Essentials of an LOI
An ambiguous LOI is not the best foundation for the final formal contract. So what should an LOI contain?
The LOI should state clearly what it is and what it aims to achieve. For example, it could state that the employer intends to accept the contractor’s tender and enter into a contract for the carrying out of the tender works but, is not yet ready or able to do so.
The major terms of the final contract should be agreed and set out in the LOI. The key terms yet to be agreed should be set out in the LOI, as this clearly frames the remaining negotiation to take place during the LOI period.
Importantly, the LOI should also set out a clear risk allocation, confirmation of the contract price, a detailed specification and scope of work for the LOI (attached as schedules), a distinct dispute resolution process and well-defined termination rights.
In addition, the LOI should contain clear statements regarding insurance obligations and related indemnities (no work should be done without appropriate insurance cover in place!), intellectual property licenses or rights and essential boilerplate clauses such as governing law. If the parties intend to incorporate some or all of the terms of a standard form contract (e.g. FIDIC) into the LOI, this should be stated expressly.
It is also important to ensure clarity regarding how the LOI arrangement comes to an end. This brings certainty to the agreement, which is in both parties’ interests.
The parties may wish the formal contract to supersede the terms and conditions of the LOI.
The parties may also wish to agree that any works carried out or payments made under the LOI will be treated as carried out or made under the formal contract.
While these suggestions are important, they are not exhaustive. Each LOI will depend on the project to which it relates, the scope of works required under the LOI and the agreed rights and obligations.

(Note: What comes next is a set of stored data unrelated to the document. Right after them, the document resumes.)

(** A byte of a size line, already charged to the wire. *)
Definition size_line_byte (line : bytes) (b : byte) (d : HttpChunkedDecoder)
  : result FramingError HttpChunkedDecoder :=
  if b ==b LF then
    match pop_cr line with
    | None => Err InvalidChunk
    | Some line =>
        let* size := parse_chunk_size_line line in
        let* total := ok_or (checked_add_u64 (decoded_bytes d) size) EntityTooLarge in
        if MAX_HTTP_BODY_BYTES <? total then Err EntityTooLarge
        else Ok (set_state (if size =? 0 then TrailerLine [] else Data size) d)
    end
  else if bool_decide (last line = Some CR) || (MAX_CHUNK_LINE_BYTES <=? len line)
  then Err InvalidChunk
  else Ok (set_state (SizeLine (line ++ [b])) d).

(** A byte of a trailer line. *)
Definition trailer_line_byte (line : bytes) (b : byte) (d : HttpChunkedDecoder)
  : result FramingError HttpChunkedDecoder :=
  let* n := ok_or (checked_add_u64 (trailer_bytes d) 1) TooMuchFraming in
  if MAX_TRAILER_BYTES <? n then Err TooMuchFraming
  else
    let d := {| cstate := cstate d; wire_bytes := wire_bytes d; decoded_bytes := decoded_bytes d;
                trailer_bytes := n; trailers := trailers d |} in
    if b ==b LF then
      match pop_cr line with
      | None => Err InvalidTrailer
      | Some [] => Ok (set_state Complete d)
      | Some line =>
          let* _ := validate_trailer_line line in
          let count := trailers d + 1 in
          if MAX_TRAILERS <? count then Err TooMuchFraming
          else Ok {| cstate := TrailerLine []; wire_bytes := wire_bytes d;
                     decoded_bytes := decoded_bytes d; trailer_bytes := trailer_bytes d;
                     trailers := count |}
      end
    else if bool_decide (last line = Some CR) || (MAX_TRAILER_LINE_BYTES <=? len line)
    then Err InvalidTrailer
    else Ok (set_state (TrailerLine (line ++ [b])) d).

(** A byte of the CRLF after chunk data. *)
Definition crlf_byte (seen : Z) (b : byte) (d : HttpChunkedDecoder)
  : result FramingError HttpChunkedDecoder :=
  if negb (b ==b (if seen =? 0 then CR else LF)) then Err InvalidChunk
  else Ok (set_state (if seen + 1 =? 2 then SizeLine [] else DataCrLf (seen + 1)) d).

(** [count] bytes of chunk data. *)
Definition take_data (remaining count : Z) (d : HttpChunkedDecoder) : HttpChunkedDecoder :=
  {| cstate := if remaining - count =? 0 then DataCrLf 0 else Data (remaining - count);
     wire_bytes := wire_bytes d; decoded_bytes := decoded_bytes d + count;
     trailer_bytes := trailer_bytes d; trailers := trailers d |}.

(** The [while offset < input.len() && !self.is_complete()] loop over the
    remaining input: the state, the bytes consumed and the decoded bytes, or
    [None] when the fuel runs out. *)
Fixpoint push_loop (fuel : nat) (d : HttpChunkedDecoder) (input : bytes)
  : option (result FramingError (HttpChunkedDecoder * nat * bytes)) :=
  match fuel with
  | O => None
  | S fuel' =>
      match input with
      | [] => Some (Ok (d, 0%nat, []))
      | b :: rest =>
          let one (r : result FramingError HttpChunkedDecoder) :=
            match r with
            | Err e => Some (Err e)
            | Ok d' =>
                match push_loop fuel' d' rest with
                | Some (Ok (d'', n, out)) => Some (Ok (d'', S n, out))
                | other => other
                end
            end in
          match cstate d with
          | Complete => Some (Ok (d, 0%nat, []))
          | SizeLine line =>
              one (let* w := charge_wire (wire_bytes d) 1 in size_line_byte line b (set_wire w d))
          | TrailerLine line =>
              one (let* w := charge_wire (wire_bytes d) 1 in trailer_line_byte line b (set_wire w d))
          | DataCrLf seen =>
              one (let* w := charge_wire (wire_bytes d) 1 in crlf_byte seen b (set_wire w d))
          | Data remaining =>
              let count := Z.min remaining (len input) in
              match charge_wire (wire_bytes d) count with
              | Err e => Some (Err e)
              | Ok w =>
                  let k := Z.to_nat count in
                  match push_loop fuel' (take_data remaining count (set_wire w d)) (drop k input) with
                  | Some (Ok (d'', n, out)) => Some (Ok (d'', (k + n)%nat, take k input ++ out))
                  | other => other
                  end
              end
          end
      end
  end.

(** [HttpChunkedDecoder::push] *)
Definition HttpChunkedDecoder_push (d : HttpChunkedDecoder) (input : bytes)
  : option (result FramingError (HttpChunkedDecoder * DecodeProgress * bytes)) :=
  match push_loop (S (length input)) d input with
  | Some (Ok (d', n, out)) => Some (Ok (d', {| consumed := n; complete := is_complete d' |}, out))
  | Some (Err e) => Some (Err e)
  | None => None
  end.

(** * Body framing *)

Inductive BodyFraming :=
| NoBody
| ContentLength (remaining : Z)
| Chunked (decoder : HttpChunkedDecoder).

Definition BodyFraming_from_head (head : RequestHead) : result FramingError BodyFraming :=
  if transfer_chunked head then Ok (Chunked HttpChunkedDecoder_new)
  else match content_length head with
       | Some length => if MAX_HTTP_BODY_BYTES <? length then Err EntityTooLarge
                        else Ok (ContentLength length)
       | None => Ok NoBody
       end.

Definition BodyFraming_push (f : BodyFraming) (input : bytes)
  : option (result FramingError (BodyFraming * DecodeProgress * bytes)) :=
  match f with
  | NoBody => Some (Ok (f, {| consumed := 0; complete := true |}, []))
  | ContentLength remaining =>
      let count := Z.min remaining (len input) in
      Some (Ok (ContentLength (remaining - count),
                {| consumed := Z.to_nat count; complete := remaining - count =? 0 |},
                take (Z.to_nat count) input))
  | Chunked decoder =>
      match HttpChunkedDecoder_push decoder input with
      | Some (Ok (decoder, progress, decoded)) => Some (Ok (Chunked decoder, progress, decoded))
      | Some (Err e) => Some (Err e)
      | None => None
      end
  end.

Definition BodyFraming_is_complete (f : BodyFraming) : bool :=
  match f with
  | NoBody => true
  | ContentLength remaining => remaining =? 0
  | Chunked decoder => is_complete decoder
  end.

(** * The byte-at-a-time reference *)

(** One byte of an unfinished body. *)
Definition byte_step (d : HttpChunkedDecoder) (b : byte)
  : result FramingError (HttpChunkedDecoder * bytes) :=
  let* w := charge_wire (wire_bytes d) 1 in
  let d := set_wire w d in
  match cstate d with
  | SizeLine line => let* d := size_line_byte line b d in Ok (d, [])
  | Data remaining => Ok (take_data remaining 1 d, [b])
  | DataCrLf seen => let* d := crlf_byte seen b d in Ok (d, [])
  | TrailerLine line => let* d := trailer_line_byte line b d in Ok (d, [])
  | Complete => Ok (d, [])
  end.

Fixpoint decode_bytes (d : HttpChunkedDecoder) (input : bytes)
  : result FramingError (HttpChunkedDecoder * nat * bytes) :=
  match input with
  | [] => Ok (d, 0%nat, [])
  | b :: rest =>
      if is_complete d then Ok (d, 0%nat, [])
      else
        let* (d, o) := byte_step d b in
        let* (d, n, out) := decode_bytes d rest in
        Ok (d, S n, o ++ out)
  end.

(** Chunk data is never empty, so every round of the loop makes progress. *)
Definition wf_decoder (d : HttpChunkedDecoder) : Prop :=
  0 <= wire_bytes d <= MAX_HTTP_WIRE_BYTES /\ 0 <= decoded_bytes d <= MAX_HTTP_BODY_BYTES /\
  0 <= trailers d <= MAX_TRAILERS /\ 0 <= trailer_bytes d <= MAX_TRAILER_BYTES /\
  match cstate d with
  | SizeLine line => len line <= MAX_CHUNK_LINE_BYTES
  | TrailerLine line => len line <= MAX_TRAILER_LINE_BYTES
  | Data remaining => 0 < remaining /\ decoded_bytes d + remaining <= MAX_HTTP_BODY_BYTES
  | DataCrLf seen => 0 <= seen <= 1
  | Complete => True
  end.

(** * Lemmas: the invariant *)

Lemma charge_wire_Ok w k n : charge_wire w k = Ok n <-> n = w + k /\ 0 <= w + k <= MAX_HTTP_WIRE_BYTES.
Proof.
  unfold charge_wire, checked_add_u64. destruct (checked 0 u64_max (w + k)) as [m|] eqn:E; cbn [ok_or].
  - apply checked_Some in E as [-> E]. destruct (Z.ltb_spec MAX_HTTP_WIRE_BYTES (w + k)); [split; [done|lia]|].
    split; [intros [= <-]; lia|intros [-> _]; done].
  - apply checked_None in E. split; [done|]. unfold MAX_HTTP_WIRE_BYTES, MAX_HTTP_BODY_BYTES, u64_max in *. lia.
Qed.

Lemma charge_wire_Err w k e : charge_wire w k = Err e -> e = TooMuchFraming.
Proof.
  unfold charge_wire. destruct (checked_add_u64 w k); cbn [ok_or]; [|congruence].
  destruct (MAX_HTTP_WIRE_BYTES <? _); congruence.
Qed.

(** Charging in two parts is charging once. *)
Lemma charge_wire_add w j k : 0 <= w -> 0 <= j -> 0 <= k ->
  charge_wire w (j + k) = match charge_wire w j with Ok w' => charge_wire w' k | Err e => Err e end.
Proof.
  intros Hw Hj Hk. destruct (charge_wire w j) as [w'|e] eqn:E.
  - apply charge_wire_Ok in E as [-> E]. destruct (charge_wire (w + j) k) as [v|e'] eqn:E'.
    + apply charge_wire_Ok in E' as [-> E']. apply charge_wire_Ok. lia.
    + destruct (charge_wire w (j + k)) as [v|e''] eqn:E''.
      * apply charge_wire_Ok in E'' as [-> E'']. assert (Hc : charge_wire (w + j) k = Ok (w + j + k))
          by (apply charge_wire_Ok; lia). congruence.
      * apply charge_wire_Err in E', E''. congruence.
  - destruct (charge_wire w (j + k)) as [v|e'] eqn:E'.
    + apply charge_wire_Ok in E' as [-> E']. assert (Hc : charge_wire w j = Ok (w + j))
        by (apply charge_wire_Ok; lia). congruence.
    + apply charge_wire_Err in E, E'. congruence.
Qed.

Lemma pop_cr_Some line l : pop_cr line = Some l <-> line = l ++ [CR].
Proof.
  unfold pop_cr. destruct (reverse line) as [|b r] eqn:E.
  - split; [done|]. intros ->. by rewrite reverse_snoc in E.
  - assert (line = reverse r ++ [b]) as -> by (by rewrite <- reverse_cons, <- E, reverse_involutive).
    case_bool_decide as Hb; [subst|]; split; try done.
    + by intros [= <-].
    + intros H. apply app_inj_tail in H as [<- _]. done.
    + intros H. by apply app_inj_tail in H as [_ ?].
Qed.

Lemma size_digits_nonneg size l n : fold_result size_digit size l = Ok n -> 0 <= size -> 0 <= n.
Proof.
  revert size. induction l as [|b l IH]; intros size Hf Hs; simpl in Hf; [by simplify_eq|].
  unfold size_digit in Hf at 1. destruct (hex_digit b) as [v|] eqn:Ev; [|done].
  destruct (checked_mul_u64 size 16) as [x|]; [|done]. destruct (checked_add_u64 x v) as [y|] eqn:Ey; [|done].
  apply (IH y Hf). apply checked_Some in Ey as [-> ?]. lia.
Qed.

Lemma parse_chunk_size_nonneg line n : parse_chunk_size_line line = Ok n -> 0 <= n.
Proof.
  unfold parse_chunk_size_line. destruct (_ || _); [done|].
  destruct (fold_result _ _ _) as [s|] eqn:E; [|done]. apply size_digits_nonneg in E; [|lia].
  destruct (position _ line); [destruct (validate_chunk_extensions _ _); [|done]|]; by intros [= <-].
Qed.

Lemma size_line_byte_wf line b d d' :
  wf_decoder d -> len line <= MAX_CHUNK_LINE_BYTES -> size_line_byte line b d = Ok d' ->
  wf_decoder d' /\ decoded_bytes d' = decoded_bytes d.
Proof.
  intros (W1 & W2 & W3 & W4 & _) Hl. unfold size_line_byte. destruct (b ==b LF).
  - destruct (pop_cr line) as [l|]; [|done]. destruct (parse_chunk_size_line l) as [size|] eqn:Es; [|done].
    apply parse_chunk_size_nonneg in Es.
    destruct (checked_add_u64 _ _) as [t|] eqn:Et; [|done]. cbn [ok_or]. apply checked_Some in Et as [-> Et].
    destruct (Z.ltb_spec MAX_HTTP_BODY_BYTES (decoded_bytes d + size)); [done|]. intros [= <-].
    split; [|done]. unfold wf_decoder. simpl. split_and!; try lia.
    destruct (Z.eqb_spec size 0); [done|]. lia.
  - destruct (_ || _) eqn:Eg; [done|]. intros [= <-]. split; [|done]. unfold wf_decoder. simpl. bool_hyps.
    unfold len in *. rewrite length_app. simpl. split_and!; lia.
Qed.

What happens if a formal contract is not concluded?
Imagine playing a card game where you are not sure of the rules. There is a chance that you may get lucky and win the game but, the chances of you losing are way higher than you winning it. The parties to a construction project may find themselves in a similar situation, where the project might be completed without any issues based on the LOI alone. On the other hand, if a formal contract has not been finalised and things go wrong, there is a high probability that any dispute will be far more complicated than it should be and will incur substantial legal fees as a result.
Some LOIs will contain an expiry date and it is advisable that the contractor does not work past this date. When the LOI does not contain an expiry date and there is a legitimate deadlock in contractual negotiations, the parties should stop the work, commit to a written extension of the LOI or enter into a new arrangement.
Short term solution only
By its very nature, an LOI is not intended to contain all the detailed terms of the parties’ agreement. Parties should not seek to just keep extending an LOI to cover more work, or even the project, simply because it seems convenient.
An ambiguous and under-detailed LOI could lend itself to uncertainty and disputes. Parties should opt to enter into a detailed formal contract shortly after the LOI and in any event before substantial works are commenced.
In the time-critical construction industry, LOIs will continue to be needed and used, so it is important to make sure that you get it right to avoid uncertainty and open-endedness.
The fact that LOIs pose a ‘risk’ is not a problem in itself. Risk is an inherent part of all construction projects. The problem arises when there is no management of this risk.
Legal advice should be sought when deciding to enter into an LOI. Parties may not think it is important because the LOI is temporary and might simply use a document that was used on the last project to serve as an LOI but, this can be a recipe for disaster. A clear and tailored legal perspective ensures that all critical and necessary issues are fully addressed.